La phobie sociale (DSM-IV 300.23) consiste en une peur persistante et intense d'une ou de plusieurs situations sociales ou de performance qui peuvent exposer la personne à l'observation attentive d'autrui. Celle-ci craint que ses actions la mettent dans une situation embarrassante ou humiliante. Par ailleurs, les enfants qui ont ce trouble ont des relations normales surtout avec leur proches, et leurs amis. Mais ceci n'est pas systématique, il faut en fait que le sujet soit certain d'être aimé pour pouvoir s'impliquer dans des relations. Il faut un autre critère pour poser ce diagnostic, soit que la situation sociale redoutée provoque chaque fois la même anxiété, qui peut prendre la forme d'une crise de panique. Les situations sociales ou de performance provoquent une détresse intense et sont évitées, mais cet évitement perturbe profondément les activités de l'individu, notamment les activités scolaires de l'enfant. Enfin, pour poser ce diagnostic chez une personne de moins de 18 ans, il faut que les symptômes durent depuis au moins six mois.

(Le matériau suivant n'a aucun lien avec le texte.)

(** Line 435 on a valid Date: the text of [toISOString] up to the "T". *)
Lemma nextReviewDateValue_valid f :
  nextReviewDateValue (Some (Date.Valid f)) = inr (Some (Date.isoDate f)).
Proof.
  unfold nextReviewDateValue, Date.toISOString.
  change (Date.isoDate f ++ "T" ++ Date.isoTime f)
    with (Date.isoDate f ++ String "T" (Date.isoTime f)).
  rewrite split_first.
  - now rewrite truthy_isoDate.
  - apply (allChars_weaken isDateChar); [apply isDateChar_not_T|].
    apply dateChars_of_isoDate.
Qed.

Lemma belowN_spec (P : N -> bool) k :
  forallb P (belowN k) = true ->
  forall n, (n < k)%N -> P n = true.
Proof.
  intros H n Hn. rewrite forallb_forall in H. apply H.
  unfold belowN. apply in_map_iff. exists (N.to_nat n).
  split; [apply N2Nat.id|]. apply in_seq. lia.
Qed.

Lemma pad2_twoDigits n : (n < 100)%N -> twoDigits (Date.pad 2 n) = true.
Proof.
  apply (@belowN_spec (fun n => twoDigits (Date.pad 2 n)) 100%N).
  vm_compute. reflexivity.
Qed.

Lemma pad4_fourDigits n : (n < 10000)%N -> fourDigits (Date.pad 4 n) = true.
Proof.
  apply (@belowN_spec (fun n => fourDigits (Date.pad 4 n)) 10000%N).
  vm_compute. reflexivity.
Qed.

(** With a four-digit year the printed date has the shape YYYY-MM-DD. *)
Lemma isoDate_shape f :
  (0 <= Date.year f <= 9999)%Z ->
  (Date.month f <= 12)%N -> (Date.day f <= 31)%N ->
  isCalendarDate (Date.isoDate f) = true.
Proof.
  intros Hy Hm Hd. unfold Date.isoDate, Date.isoYear.
  replace ((0 <=? Date.year f)%Z && (Date.year f <=? 9999)%Z) with true
    by (symmetry; apply andb_true_iff; split; apply Z.leb_le; lia).
  assert (H4 : fourDigits (Date.pad 4 (Z.to_N (Date.year f))) = true)
    by (apply pad4_fourDigits; lia).
  assert (Hm2 : twoDigits (Date.pad 2 (Date.month f)) = true)
    by (apply pad2_twoDigits; lia).
  assert (Hd2 : twoDigits (Date.pad 2 (Date.day f)) = true)
    by (apply pad2_twoDigits; lia).
  destruct (Date.pad 4 (Z.to_N (Date.year f)))
    as [|y1 [|y2 [|y3 [|y4 [|? ?]]]]]; try discriminate.
  destruct (Date.pad 2 (Date.month f)) as [|m1 [|m2 [|? ?]]];
    try discriminate.
  destruct (Date.pad 2 (Date.day f)) as [|d1 [|d2 [|? ?]]];
    try discriminate.
  cbn [fourDigits twoDigits] in H4, Hm2, Hd2.
  repeat match goal with
         | H : _ && _ = true |- _ => apply andb_true_iff in H as [? ?]
         end.
  cbn [append isCalendarDate].
  repeat match goal with
         | H : isDigit _ = true |- _ => rewrite H; clear H
         end.
  reflexivity.
Qed.

End PrintedDates.

(** A submission that did not succeed leaves every entry in place. *)
Lemma submit_failed_keeps_entries env p st :
  succeeded (submit env p st) = false ->
  sameEntries (store (submit env p st)) st.
Proof.
  unfold succeeded. intros H.
  destruct (Js.truthy_opt (organisation_id p)) eqn:Horg.
  2:{ rewrite (handleSubmit_no_organisation env p st Horg).
      repeat split. }
  destruct (organisation_id p) as [org|] eqn:Eorg; [|discriminate].
  cbn [Js.truthy_opt] in Horg.
  rewrite (handleSubmit_run env p st Eorg Horg), submitBody_run in *.
  cbv zeta in *.
  pose proof (uploadStep_store env org st (Form.setLoading true st)) as Hs.
  destruct (uploadStep env st org (Form.setLoading true st))
    as [[up|e] s1 t1]; cbn [outcome store trace] in *; subst s1;
    [|repeat split].
  rewrite persistStep_run in *.
  destruct (Js.truthy (finalResponsiblePerson p st)); [|repeat split].
  destruct (nextReviewDateValue (Form.nextReviewDate st)) as [e|d];
    [repeat split|].
  cbv zeta in *.
  destruct (Env.insert env _) as [[err|]|e]; try (repeat split; fail).
  exfalso. cbn [outcome store trace] in H. apply Nat.ltb_ge in H.
  rewrite successCalls_cons, !successCalls_app in H.
  unfold successCalls at 3 in H. cbn [flat_map app List.length] in H. lia.
Qed.

(** ** Properties of the submission workflow *)

(** C1, as the code has it.  When an admin submits without a selected
    responsible person (the organisation being present), no row is ever
    inserted and [onSuccess] is not called.  The check sits after bucket
    provisioning and the upload loop: when every upload succeeds, the
    requests of the run are those of provisioning followed by the upload
    of every attached file, and only then is the submission rejected
    with the toast "Responsible person is required".  What keeps such a
    submission from being started is the submit button, which is
    disabled in this state. *)
Theorem missing_person_rejected_before_insert env p st org :
  organisation_id p = Some org -> Js.truthy org = true ->
  isAdmin p = true -> Form.responsiblePerson st = "" ->
  let r := submit env p st in
  insertsOf (trace r) = []
  /\ successCalls (trace r) = 0
  /\ submitDisabled p st = true
  /\ (uploadsSucceed env org 0 (Form.files st) ->
      toastsOf (trace r)
      = [("Error", "Responsible person is required", Destructive)]
      /\ requests (trace r)
         = (requests (provisioning env)
              ++ map (fun pf => Upload bucketId (fst pf) (snd pf)
                                       "3600" false)
                     (combine (pathsFrom env org 0 (Form.files st))
                              (Form.files st)))%list).
Proof.
  intros Horg Htruthy Hadmin Hempty r. subst r.
  assert (Hperson : Js.truthy (finalResponsiblePerson p st) = false).
  { unfold finalResponsiblePerson. now rewrite Hadmin, Hempty. }
  rewrite (submit_person_missing env p st Horg Htruthy Hperson).
  cbv zeta. cbn [trace]. read_trace.
  destruct (provisioning_quiet env) as (_ & Hpi & Hpt & Hpc & _).
  destruct (uploadStep_quiet env org st (Form.setLoading true st))
    as (Hui & Hut & Huc & _).
  rewrite Hpi, Hpc, Hui, Huc.
  split; [reflexivity|]. split; [reflexivity|].
  split.
  { unfold submitDisabled. rewrite Hadmin, Hempty.
    cbn [Js.truthy negb andb]. now rewrite !orb_true_r. }
  intros Hok.
  rewrite (uploadStep_success env org st _ Hok). cbn [outcome trace].
  rewrite Hpt. destruct (uploadStepTrace_quiet env org st) as (_ & -> & _).
  rewrite uploadStepTrace_requests.
  split; [reflexivity|]. cbn. now rewrite app_nil_r.
Qed.

Lemma missing_person_rejected_before_insert_witness :
  insertsOf (trace (submit Example.backend Example.admin
                           (Example.filled "" [Example.report])))
  = []
  /\ toastsOf (trace (submit Example.backend Example.admin
                             (Example.filled "" [Example.report])))
     = [("Error", "Responsible person is required", Destructive)].
Proof.
  destruct (@missing_person_rejected_before_insert Example.backend
              Example.admin (Example.filled "" [Example.report]) "org1"
              eq_refl eq_refl eq_refl eq_refl)
    as (Hins & _ & _ & Hrest).
  split; [exact Hins|].
  exact (proj1 (Hrest (conj eq_refl I))).
Defined.

(** C1, as stated, fails: an admin who submits one file without a
    selected responsible person is rejected only after the bucket
    listing and the upload of the file have been requested. *)
Lemma missing_person_rejected_after_uploads :
  isAdmin Example.admin = true
  /\ Form.responsiblePerson (Example.filled "" [Example.report]) = ""
  /\ trace (submit Example.backend Example.admin
                   (Example.filled "" [Example.report]))
     = [ PreventDefault;
         Remote ListBuckets;
         ConsoleLog "Uploading files:";
         ConsoleLog "Uploading file to path:";
         Remote (Upload "compliance-evidence"
                        "org1/1700000000000_4fzyo82mv.pdf"
                        Example.report "3600" false);
         ConsoleLog "Upload successful:";
         ConsoleError "Error adding compliance record:"
                      (Js.newError "Responsible person is required");
         Toast "Error" "Responsible person is required" Destructive ]
  /\ requests (trace (submit Example.backend Example.admin
                             (Example.filled "" [Example.report])))
     <> [].
Proof.
  repeat split; try reflexivity. cbv. discriminate.
Qed.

Les phobies sociales peuvent être très variées (on estime que 3% à 13% de la population en est atteinte), cela peut aller d'une gène limitée à une situation (éreutophobie : peur de rougir en public) à un blocage social complet, empêchant la personne de sortir de chez elle.
Attention de ne pas confondre la phobie sociale et la timidité ou le trac. Ce sont des réactions normales, et qui arrivent à se combattre par la volonté. La phobie sociale va bien au-delà, la souffrance est réelle et demande souvent un traitement psychologique pour apprivoiser ces réactions.